Information provided
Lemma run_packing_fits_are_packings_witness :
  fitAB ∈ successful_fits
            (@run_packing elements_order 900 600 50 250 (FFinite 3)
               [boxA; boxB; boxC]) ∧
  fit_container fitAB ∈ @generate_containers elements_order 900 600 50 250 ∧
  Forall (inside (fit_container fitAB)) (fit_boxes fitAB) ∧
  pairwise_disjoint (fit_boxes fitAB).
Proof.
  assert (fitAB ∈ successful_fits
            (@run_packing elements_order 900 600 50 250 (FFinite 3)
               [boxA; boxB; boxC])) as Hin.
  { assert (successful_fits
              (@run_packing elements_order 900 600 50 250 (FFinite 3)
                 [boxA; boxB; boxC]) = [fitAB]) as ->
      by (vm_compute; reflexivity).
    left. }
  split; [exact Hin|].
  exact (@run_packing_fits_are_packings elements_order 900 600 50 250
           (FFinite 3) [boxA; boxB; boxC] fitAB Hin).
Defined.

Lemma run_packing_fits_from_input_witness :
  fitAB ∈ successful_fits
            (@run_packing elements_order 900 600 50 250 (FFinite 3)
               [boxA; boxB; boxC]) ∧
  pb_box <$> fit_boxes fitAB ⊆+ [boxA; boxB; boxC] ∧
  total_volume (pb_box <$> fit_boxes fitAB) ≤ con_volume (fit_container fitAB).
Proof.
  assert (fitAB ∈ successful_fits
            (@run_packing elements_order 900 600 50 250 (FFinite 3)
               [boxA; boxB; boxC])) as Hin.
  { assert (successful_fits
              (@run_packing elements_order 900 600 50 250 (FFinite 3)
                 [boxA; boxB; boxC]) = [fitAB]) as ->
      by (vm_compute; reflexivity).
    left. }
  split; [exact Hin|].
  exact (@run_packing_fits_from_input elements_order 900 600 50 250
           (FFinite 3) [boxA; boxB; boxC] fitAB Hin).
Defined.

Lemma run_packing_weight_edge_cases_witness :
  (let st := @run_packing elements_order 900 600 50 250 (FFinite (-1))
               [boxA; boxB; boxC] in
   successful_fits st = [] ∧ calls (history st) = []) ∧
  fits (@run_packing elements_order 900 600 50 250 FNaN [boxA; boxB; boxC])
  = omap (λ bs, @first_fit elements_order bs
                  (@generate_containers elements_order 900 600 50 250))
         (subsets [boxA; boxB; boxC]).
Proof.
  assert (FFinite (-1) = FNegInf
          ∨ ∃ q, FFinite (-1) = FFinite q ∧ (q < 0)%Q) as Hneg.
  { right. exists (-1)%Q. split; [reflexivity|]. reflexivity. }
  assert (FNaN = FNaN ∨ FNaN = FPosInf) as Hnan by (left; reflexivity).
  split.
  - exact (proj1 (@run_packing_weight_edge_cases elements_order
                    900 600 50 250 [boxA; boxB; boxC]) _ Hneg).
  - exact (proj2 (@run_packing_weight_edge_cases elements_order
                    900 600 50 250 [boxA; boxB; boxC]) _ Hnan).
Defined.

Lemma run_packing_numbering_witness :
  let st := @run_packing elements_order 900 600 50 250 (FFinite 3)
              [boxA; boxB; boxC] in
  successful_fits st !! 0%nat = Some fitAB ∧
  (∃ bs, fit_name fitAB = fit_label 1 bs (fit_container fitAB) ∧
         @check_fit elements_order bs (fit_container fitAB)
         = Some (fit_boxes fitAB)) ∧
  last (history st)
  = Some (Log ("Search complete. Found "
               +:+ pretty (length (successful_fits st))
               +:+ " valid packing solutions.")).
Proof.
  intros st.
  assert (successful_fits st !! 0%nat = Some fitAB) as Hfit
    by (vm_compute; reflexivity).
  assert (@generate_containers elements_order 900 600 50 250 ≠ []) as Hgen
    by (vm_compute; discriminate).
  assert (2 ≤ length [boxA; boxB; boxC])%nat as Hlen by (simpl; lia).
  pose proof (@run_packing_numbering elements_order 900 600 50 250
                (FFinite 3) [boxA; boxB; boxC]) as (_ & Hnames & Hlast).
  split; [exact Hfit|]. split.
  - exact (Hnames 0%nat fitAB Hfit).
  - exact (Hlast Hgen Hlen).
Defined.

--

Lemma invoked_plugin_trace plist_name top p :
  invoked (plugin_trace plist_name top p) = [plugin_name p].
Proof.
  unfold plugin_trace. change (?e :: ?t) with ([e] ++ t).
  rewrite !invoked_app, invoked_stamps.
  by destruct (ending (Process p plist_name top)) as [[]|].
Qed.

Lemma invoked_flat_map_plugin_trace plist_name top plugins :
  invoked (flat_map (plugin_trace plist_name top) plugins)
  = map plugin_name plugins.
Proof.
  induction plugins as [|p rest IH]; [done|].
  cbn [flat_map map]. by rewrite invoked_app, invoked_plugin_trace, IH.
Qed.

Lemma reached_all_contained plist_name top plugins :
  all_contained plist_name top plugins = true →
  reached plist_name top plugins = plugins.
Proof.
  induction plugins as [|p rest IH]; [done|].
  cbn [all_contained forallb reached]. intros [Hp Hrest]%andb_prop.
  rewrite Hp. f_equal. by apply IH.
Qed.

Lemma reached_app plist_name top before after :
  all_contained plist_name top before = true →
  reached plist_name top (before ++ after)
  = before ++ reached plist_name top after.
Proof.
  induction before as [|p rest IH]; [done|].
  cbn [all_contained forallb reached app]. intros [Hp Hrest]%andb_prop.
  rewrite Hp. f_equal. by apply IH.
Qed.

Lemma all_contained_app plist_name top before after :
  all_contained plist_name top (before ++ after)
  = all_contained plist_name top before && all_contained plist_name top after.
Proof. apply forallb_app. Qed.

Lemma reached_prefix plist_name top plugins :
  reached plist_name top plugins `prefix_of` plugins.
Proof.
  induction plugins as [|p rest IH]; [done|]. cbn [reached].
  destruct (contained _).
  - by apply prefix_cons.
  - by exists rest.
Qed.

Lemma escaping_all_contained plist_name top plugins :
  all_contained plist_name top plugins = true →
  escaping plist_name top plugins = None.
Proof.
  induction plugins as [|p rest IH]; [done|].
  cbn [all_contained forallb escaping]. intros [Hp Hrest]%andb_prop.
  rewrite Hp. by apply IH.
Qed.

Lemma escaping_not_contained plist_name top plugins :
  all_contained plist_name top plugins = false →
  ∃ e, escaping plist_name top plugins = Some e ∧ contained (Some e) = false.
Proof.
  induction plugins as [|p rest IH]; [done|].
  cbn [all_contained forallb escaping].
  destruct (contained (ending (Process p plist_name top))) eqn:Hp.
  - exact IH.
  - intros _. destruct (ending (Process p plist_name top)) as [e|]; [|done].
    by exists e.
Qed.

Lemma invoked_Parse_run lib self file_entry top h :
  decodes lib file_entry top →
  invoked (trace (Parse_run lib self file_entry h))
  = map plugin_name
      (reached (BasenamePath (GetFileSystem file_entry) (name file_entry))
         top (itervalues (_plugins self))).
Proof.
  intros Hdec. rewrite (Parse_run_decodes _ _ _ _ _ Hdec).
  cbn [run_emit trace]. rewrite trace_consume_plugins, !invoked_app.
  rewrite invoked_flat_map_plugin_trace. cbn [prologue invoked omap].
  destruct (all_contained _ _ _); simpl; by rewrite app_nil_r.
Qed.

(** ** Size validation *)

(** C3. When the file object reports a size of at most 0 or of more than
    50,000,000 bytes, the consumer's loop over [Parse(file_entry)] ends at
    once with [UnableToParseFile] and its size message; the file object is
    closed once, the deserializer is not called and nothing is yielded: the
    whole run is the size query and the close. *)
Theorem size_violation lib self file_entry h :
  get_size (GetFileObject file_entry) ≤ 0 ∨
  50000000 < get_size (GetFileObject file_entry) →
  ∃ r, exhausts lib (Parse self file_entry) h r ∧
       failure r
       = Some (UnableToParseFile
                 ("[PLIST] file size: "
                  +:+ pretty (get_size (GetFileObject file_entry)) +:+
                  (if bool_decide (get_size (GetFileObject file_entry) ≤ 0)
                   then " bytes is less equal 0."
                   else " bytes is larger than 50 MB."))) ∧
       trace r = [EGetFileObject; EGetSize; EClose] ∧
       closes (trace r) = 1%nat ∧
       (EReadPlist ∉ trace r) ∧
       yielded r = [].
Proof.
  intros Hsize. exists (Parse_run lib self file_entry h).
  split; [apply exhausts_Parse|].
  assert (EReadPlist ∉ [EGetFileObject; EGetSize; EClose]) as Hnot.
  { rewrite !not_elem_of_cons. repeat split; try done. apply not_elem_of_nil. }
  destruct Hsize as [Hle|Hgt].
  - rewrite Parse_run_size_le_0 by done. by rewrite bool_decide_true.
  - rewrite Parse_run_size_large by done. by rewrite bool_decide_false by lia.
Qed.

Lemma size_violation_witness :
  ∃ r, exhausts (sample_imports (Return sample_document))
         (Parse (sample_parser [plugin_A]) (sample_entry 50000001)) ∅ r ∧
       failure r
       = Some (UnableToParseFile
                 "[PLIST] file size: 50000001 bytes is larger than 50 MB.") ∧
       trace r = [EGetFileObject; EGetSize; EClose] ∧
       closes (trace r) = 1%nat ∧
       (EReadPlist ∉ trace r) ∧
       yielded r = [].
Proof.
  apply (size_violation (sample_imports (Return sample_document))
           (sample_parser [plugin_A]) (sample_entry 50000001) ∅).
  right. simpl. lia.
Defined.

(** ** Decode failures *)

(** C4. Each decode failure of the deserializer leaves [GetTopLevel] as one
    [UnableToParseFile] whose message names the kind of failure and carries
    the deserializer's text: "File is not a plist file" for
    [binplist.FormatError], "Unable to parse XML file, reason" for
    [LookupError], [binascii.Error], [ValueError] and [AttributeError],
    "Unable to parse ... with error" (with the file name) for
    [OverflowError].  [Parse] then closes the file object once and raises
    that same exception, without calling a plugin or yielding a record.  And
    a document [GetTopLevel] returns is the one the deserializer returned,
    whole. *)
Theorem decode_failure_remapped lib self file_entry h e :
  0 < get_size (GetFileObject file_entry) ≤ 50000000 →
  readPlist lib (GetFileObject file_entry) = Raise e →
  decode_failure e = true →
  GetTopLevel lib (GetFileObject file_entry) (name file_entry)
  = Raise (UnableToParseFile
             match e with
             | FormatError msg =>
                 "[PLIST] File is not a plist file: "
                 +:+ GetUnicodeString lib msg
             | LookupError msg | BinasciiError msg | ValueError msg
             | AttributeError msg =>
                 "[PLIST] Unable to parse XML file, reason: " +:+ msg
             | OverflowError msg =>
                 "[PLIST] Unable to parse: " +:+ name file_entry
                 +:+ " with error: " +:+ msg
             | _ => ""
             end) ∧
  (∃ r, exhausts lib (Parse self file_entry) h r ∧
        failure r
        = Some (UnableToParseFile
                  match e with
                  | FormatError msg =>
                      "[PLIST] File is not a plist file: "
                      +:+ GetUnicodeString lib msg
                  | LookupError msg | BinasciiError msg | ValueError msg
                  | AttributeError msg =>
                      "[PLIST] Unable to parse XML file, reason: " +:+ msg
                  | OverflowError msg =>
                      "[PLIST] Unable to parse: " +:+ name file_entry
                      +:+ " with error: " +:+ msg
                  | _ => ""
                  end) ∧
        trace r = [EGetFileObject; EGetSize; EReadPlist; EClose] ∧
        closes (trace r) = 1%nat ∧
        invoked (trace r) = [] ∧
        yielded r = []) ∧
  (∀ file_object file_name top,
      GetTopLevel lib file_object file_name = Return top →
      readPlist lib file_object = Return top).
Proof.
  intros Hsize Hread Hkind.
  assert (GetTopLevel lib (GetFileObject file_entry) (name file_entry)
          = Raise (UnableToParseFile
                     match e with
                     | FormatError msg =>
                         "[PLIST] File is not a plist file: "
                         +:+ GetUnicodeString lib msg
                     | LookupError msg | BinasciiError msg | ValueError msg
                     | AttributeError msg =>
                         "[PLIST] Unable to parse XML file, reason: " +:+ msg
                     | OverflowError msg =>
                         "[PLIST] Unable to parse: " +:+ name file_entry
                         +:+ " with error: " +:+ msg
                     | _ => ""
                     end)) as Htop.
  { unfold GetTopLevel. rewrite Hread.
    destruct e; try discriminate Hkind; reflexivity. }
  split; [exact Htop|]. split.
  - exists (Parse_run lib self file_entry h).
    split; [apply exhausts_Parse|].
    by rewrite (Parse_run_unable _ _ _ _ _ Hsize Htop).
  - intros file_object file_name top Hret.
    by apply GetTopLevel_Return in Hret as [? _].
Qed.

Your goal
Across the whole listing above, report each line that includes "after".

Written response
Lemma reached_app plist_name top before after :
  reached plist_name top (before ++ after)
  = before ++ reached plist_name top after.
Lemma all_contained_app plist_name top before after :
  all_contained plist_name top (before ++ after)
  = all_contained plist_name top before && all_contained plist_name top after.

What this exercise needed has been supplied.